- **Exercise goal**
Only the lines below starting at the one containing "Lemma quitIdlers_keepsBusy (n" and ending at the one containing "Lemma Accounting_coordinate (task" belong in the answer, each copied exactly.

- **Input data**
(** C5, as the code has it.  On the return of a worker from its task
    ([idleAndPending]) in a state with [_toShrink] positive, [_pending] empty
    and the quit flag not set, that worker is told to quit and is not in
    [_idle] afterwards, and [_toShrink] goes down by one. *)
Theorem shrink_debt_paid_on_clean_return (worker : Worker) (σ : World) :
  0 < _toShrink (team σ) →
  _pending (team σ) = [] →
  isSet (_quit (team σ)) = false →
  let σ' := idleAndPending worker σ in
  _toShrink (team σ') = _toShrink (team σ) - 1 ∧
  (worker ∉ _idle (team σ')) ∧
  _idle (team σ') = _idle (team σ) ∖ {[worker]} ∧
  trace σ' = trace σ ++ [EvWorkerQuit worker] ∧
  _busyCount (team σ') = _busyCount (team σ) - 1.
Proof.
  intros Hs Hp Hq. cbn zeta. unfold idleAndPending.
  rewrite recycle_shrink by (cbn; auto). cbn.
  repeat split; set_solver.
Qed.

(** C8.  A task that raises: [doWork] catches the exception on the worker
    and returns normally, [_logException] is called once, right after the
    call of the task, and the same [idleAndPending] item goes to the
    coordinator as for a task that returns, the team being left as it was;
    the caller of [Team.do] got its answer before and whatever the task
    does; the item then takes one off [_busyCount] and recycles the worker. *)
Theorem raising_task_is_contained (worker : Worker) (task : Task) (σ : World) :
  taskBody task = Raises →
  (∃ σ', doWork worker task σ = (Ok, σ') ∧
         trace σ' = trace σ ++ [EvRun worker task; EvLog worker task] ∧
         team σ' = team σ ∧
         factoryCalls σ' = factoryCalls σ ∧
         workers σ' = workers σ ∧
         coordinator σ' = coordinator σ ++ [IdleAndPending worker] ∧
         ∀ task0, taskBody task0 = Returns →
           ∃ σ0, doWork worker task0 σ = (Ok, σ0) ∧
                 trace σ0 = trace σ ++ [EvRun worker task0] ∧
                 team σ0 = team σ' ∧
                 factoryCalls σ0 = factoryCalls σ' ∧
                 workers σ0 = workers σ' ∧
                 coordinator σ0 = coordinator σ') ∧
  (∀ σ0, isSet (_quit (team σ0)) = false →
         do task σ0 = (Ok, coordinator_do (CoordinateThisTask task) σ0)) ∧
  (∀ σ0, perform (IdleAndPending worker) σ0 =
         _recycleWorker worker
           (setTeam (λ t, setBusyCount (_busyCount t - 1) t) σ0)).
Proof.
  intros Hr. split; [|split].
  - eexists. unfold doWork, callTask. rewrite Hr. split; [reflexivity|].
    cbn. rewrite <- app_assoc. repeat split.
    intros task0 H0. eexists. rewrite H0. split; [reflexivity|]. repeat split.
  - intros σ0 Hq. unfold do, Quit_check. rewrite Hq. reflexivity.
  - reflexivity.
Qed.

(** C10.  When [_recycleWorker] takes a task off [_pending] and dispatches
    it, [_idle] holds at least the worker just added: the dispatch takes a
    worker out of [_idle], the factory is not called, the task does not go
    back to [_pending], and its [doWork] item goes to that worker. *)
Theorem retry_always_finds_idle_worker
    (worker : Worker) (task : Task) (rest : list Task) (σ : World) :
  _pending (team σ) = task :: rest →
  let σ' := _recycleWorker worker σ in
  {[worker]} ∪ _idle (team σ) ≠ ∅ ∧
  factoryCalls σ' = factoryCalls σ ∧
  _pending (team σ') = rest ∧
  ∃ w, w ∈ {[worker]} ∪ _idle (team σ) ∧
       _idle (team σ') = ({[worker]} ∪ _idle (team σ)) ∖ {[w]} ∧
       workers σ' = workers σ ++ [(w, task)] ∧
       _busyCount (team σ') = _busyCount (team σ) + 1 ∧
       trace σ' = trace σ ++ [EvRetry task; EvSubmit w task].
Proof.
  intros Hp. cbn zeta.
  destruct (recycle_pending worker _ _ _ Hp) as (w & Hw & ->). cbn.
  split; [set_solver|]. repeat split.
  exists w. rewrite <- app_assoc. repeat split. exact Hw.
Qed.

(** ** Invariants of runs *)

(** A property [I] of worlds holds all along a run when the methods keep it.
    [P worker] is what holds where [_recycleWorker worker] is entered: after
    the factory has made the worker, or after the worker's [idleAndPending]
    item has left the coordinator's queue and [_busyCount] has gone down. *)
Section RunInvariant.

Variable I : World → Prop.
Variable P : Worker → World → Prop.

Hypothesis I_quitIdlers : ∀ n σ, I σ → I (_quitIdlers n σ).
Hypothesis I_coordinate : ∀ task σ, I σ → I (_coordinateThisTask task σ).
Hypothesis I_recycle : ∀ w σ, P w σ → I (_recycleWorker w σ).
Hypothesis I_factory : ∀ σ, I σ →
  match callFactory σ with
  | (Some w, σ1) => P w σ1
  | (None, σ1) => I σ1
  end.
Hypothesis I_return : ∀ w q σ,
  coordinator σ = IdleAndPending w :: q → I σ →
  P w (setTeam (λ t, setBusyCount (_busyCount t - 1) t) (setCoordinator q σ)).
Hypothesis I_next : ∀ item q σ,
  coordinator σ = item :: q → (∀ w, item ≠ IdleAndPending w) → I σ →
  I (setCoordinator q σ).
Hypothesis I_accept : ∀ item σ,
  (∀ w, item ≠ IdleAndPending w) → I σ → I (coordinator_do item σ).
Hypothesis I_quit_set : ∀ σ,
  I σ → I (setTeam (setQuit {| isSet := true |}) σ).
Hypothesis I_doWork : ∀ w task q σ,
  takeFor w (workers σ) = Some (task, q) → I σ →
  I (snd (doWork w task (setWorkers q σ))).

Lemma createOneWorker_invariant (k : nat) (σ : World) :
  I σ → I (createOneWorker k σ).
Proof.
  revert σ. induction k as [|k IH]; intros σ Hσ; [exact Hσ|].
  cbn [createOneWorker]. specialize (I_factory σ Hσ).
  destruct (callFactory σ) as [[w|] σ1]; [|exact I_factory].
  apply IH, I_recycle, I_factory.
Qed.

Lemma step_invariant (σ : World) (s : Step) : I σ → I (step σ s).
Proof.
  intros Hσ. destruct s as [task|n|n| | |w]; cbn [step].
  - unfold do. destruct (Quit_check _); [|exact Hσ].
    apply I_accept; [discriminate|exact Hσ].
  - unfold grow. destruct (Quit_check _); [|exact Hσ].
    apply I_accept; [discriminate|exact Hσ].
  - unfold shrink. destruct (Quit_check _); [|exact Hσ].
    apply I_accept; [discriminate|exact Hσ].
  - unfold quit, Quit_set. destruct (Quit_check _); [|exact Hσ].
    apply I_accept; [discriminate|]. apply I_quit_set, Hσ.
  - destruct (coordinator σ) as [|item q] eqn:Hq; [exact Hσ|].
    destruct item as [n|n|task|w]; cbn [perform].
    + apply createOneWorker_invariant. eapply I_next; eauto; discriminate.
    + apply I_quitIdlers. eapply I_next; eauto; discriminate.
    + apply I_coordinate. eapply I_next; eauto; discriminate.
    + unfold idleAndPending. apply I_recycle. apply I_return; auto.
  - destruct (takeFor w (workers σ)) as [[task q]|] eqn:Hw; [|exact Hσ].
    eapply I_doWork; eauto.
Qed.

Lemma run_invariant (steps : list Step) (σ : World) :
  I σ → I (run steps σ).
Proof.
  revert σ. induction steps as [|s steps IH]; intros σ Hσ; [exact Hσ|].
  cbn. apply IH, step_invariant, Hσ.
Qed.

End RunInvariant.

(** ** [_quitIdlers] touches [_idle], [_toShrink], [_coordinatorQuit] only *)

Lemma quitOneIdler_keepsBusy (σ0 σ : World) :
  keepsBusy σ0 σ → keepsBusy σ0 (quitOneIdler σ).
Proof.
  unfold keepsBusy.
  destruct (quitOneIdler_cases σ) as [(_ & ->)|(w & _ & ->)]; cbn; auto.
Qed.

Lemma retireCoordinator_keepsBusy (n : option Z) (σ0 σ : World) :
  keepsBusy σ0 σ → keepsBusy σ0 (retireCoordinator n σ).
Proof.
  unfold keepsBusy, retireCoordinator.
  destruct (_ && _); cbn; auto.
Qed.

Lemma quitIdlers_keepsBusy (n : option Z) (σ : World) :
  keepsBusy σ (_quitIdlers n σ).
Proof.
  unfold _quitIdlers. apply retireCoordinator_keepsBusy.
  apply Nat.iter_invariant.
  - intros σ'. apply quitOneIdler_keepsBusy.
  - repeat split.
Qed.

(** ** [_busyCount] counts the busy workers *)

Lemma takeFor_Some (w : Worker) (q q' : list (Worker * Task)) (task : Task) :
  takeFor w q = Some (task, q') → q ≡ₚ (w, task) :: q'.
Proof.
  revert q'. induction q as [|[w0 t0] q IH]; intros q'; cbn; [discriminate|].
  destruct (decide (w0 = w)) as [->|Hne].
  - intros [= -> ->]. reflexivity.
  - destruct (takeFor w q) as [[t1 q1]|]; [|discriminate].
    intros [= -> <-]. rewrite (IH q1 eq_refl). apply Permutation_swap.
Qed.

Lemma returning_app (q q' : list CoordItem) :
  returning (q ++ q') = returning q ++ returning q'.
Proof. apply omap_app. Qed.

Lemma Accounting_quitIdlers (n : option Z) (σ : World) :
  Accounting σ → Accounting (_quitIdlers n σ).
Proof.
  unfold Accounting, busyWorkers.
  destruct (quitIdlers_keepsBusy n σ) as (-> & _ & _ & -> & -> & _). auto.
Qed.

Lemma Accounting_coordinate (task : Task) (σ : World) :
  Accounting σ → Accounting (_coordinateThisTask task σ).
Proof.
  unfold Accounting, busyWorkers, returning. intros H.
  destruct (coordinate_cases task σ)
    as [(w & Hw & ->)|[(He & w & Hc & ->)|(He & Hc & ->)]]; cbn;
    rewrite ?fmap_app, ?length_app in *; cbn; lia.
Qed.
...
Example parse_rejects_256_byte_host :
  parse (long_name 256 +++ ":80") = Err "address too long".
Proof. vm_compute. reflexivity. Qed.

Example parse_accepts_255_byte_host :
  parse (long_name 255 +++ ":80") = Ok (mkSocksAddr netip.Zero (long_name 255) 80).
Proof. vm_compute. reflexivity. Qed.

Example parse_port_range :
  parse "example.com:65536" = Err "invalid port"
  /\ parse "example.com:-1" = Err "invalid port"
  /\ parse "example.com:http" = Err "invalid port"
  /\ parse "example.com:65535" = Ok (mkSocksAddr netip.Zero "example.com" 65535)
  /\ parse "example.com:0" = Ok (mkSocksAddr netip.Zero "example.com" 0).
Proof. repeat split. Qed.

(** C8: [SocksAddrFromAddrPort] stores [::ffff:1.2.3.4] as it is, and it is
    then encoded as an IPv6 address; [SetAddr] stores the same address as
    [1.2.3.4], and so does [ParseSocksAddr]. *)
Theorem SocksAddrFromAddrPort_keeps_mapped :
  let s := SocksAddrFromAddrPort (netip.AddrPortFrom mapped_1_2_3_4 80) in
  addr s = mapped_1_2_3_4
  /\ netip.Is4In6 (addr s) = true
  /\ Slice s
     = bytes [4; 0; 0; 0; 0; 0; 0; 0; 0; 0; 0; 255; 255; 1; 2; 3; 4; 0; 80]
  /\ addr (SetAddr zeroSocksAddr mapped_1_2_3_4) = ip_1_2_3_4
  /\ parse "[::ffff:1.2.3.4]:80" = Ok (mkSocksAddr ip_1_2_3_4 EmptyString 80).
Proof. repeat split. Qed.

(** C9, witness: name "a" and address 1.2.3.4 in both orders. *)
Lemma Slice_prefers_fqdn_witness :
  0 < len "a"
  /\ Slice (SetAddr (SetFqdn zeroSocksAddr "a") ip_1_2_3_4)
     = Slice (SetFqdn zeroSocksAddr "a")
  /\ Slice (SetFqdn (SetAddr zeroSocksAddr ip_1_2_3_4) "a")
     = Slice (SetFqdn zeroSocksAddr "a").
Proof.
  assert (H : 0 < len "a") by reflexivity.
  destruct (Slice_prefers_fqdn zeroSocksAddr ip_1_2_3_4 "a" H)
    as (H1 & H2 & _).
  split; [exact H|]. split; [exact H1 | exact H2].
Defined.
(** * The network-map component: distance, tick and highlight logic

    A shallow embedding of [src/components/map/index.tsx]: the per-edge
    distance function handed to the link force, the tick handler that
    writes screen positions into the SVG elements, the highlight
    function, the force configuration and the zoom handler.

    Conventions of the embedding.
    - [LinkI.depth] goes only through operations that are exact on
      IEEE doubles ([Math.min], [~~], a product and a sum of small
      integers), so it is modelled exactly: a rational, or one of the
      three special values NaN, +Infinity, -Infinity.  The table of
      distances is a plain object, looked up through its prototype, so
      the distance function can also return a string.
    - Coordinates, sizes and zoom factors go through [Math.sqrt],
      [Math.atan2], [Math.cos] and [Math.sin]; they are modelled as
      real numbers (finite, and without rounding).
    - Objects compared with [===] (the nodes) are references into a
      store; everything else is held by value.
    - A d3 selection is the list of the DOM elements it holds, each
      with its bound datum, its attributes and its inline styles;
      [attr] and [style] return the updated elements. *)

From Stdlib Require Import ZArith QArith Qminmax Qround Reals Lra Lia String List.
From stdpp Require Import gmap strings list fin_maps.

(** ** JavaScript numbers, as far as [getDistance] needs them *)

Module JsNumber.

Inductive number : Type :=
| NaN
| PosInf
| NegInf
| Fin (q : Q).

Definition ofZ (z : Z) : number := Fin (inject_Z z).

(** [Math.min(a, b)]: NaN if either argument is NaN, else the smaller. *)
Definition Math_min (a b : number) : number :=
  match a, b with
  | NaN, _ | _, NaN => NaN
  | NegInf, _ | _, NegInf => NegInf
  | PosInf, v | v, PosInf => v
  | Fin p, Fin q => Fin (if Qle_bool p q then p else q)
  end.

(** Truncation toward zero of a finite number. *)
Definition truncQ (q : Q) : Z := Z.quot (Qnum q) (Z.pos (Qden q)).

- **Written answer**
Lemma quitIdlers_keepsBusy (n : option Z) (σ : World) :
  keepsBusy σ (_quitIdlers n σ).
Proof.
  unfold _quitIdlers. apply retireCoordinator_keepsBusy.
  apply Nat.iter_invariant.
  - intros σ'. apply quitOneIdler_keepsBusy.
  - repeat split.
Qed.

(** ** [_busyCount] counts the busy workers *)

Lemma takeFor_Some (w : Worker) (q q' : list (Worker * Task)) (task : Task) :
  takeFor w q = Some (task, q') → q ≡ₚ (w, task) :: q'.
Proof.
  revert q'. induction q as [|[w0 t0] q IH]; intros q'; cbn; [discriminate|].
  destruct (decide (w0 = w)) as [->|Hne].
  - intros [= -> ->]. reflexivity.
  - destruct (takeFor w q) as [[t1 q1]|]; [|discriminate].
    intros [= -> <-]. rewrite (IH q1 eq_refl). apply Permutation_swap.
Qed.

Lemma returning_app (q q' : list CoordItem) :
  returning (q ++ q') = returning q ++ returning q'.
Proof. apply omap_app. Qed.

Lemma Accounting_quitIdlers (n : option Z) (σ : World) :
  Accounting σ → Accounting (_quitIdlers n σ).
Proof.
  unfold Accounting, busyWorkers.
  destruct (quitIdlers_keepsBusy n σ) as (-> & _ & _ & -> & -> & _). auto.
Qed.

Lemma Accounting_coordinate (task : Task) (σ : World) :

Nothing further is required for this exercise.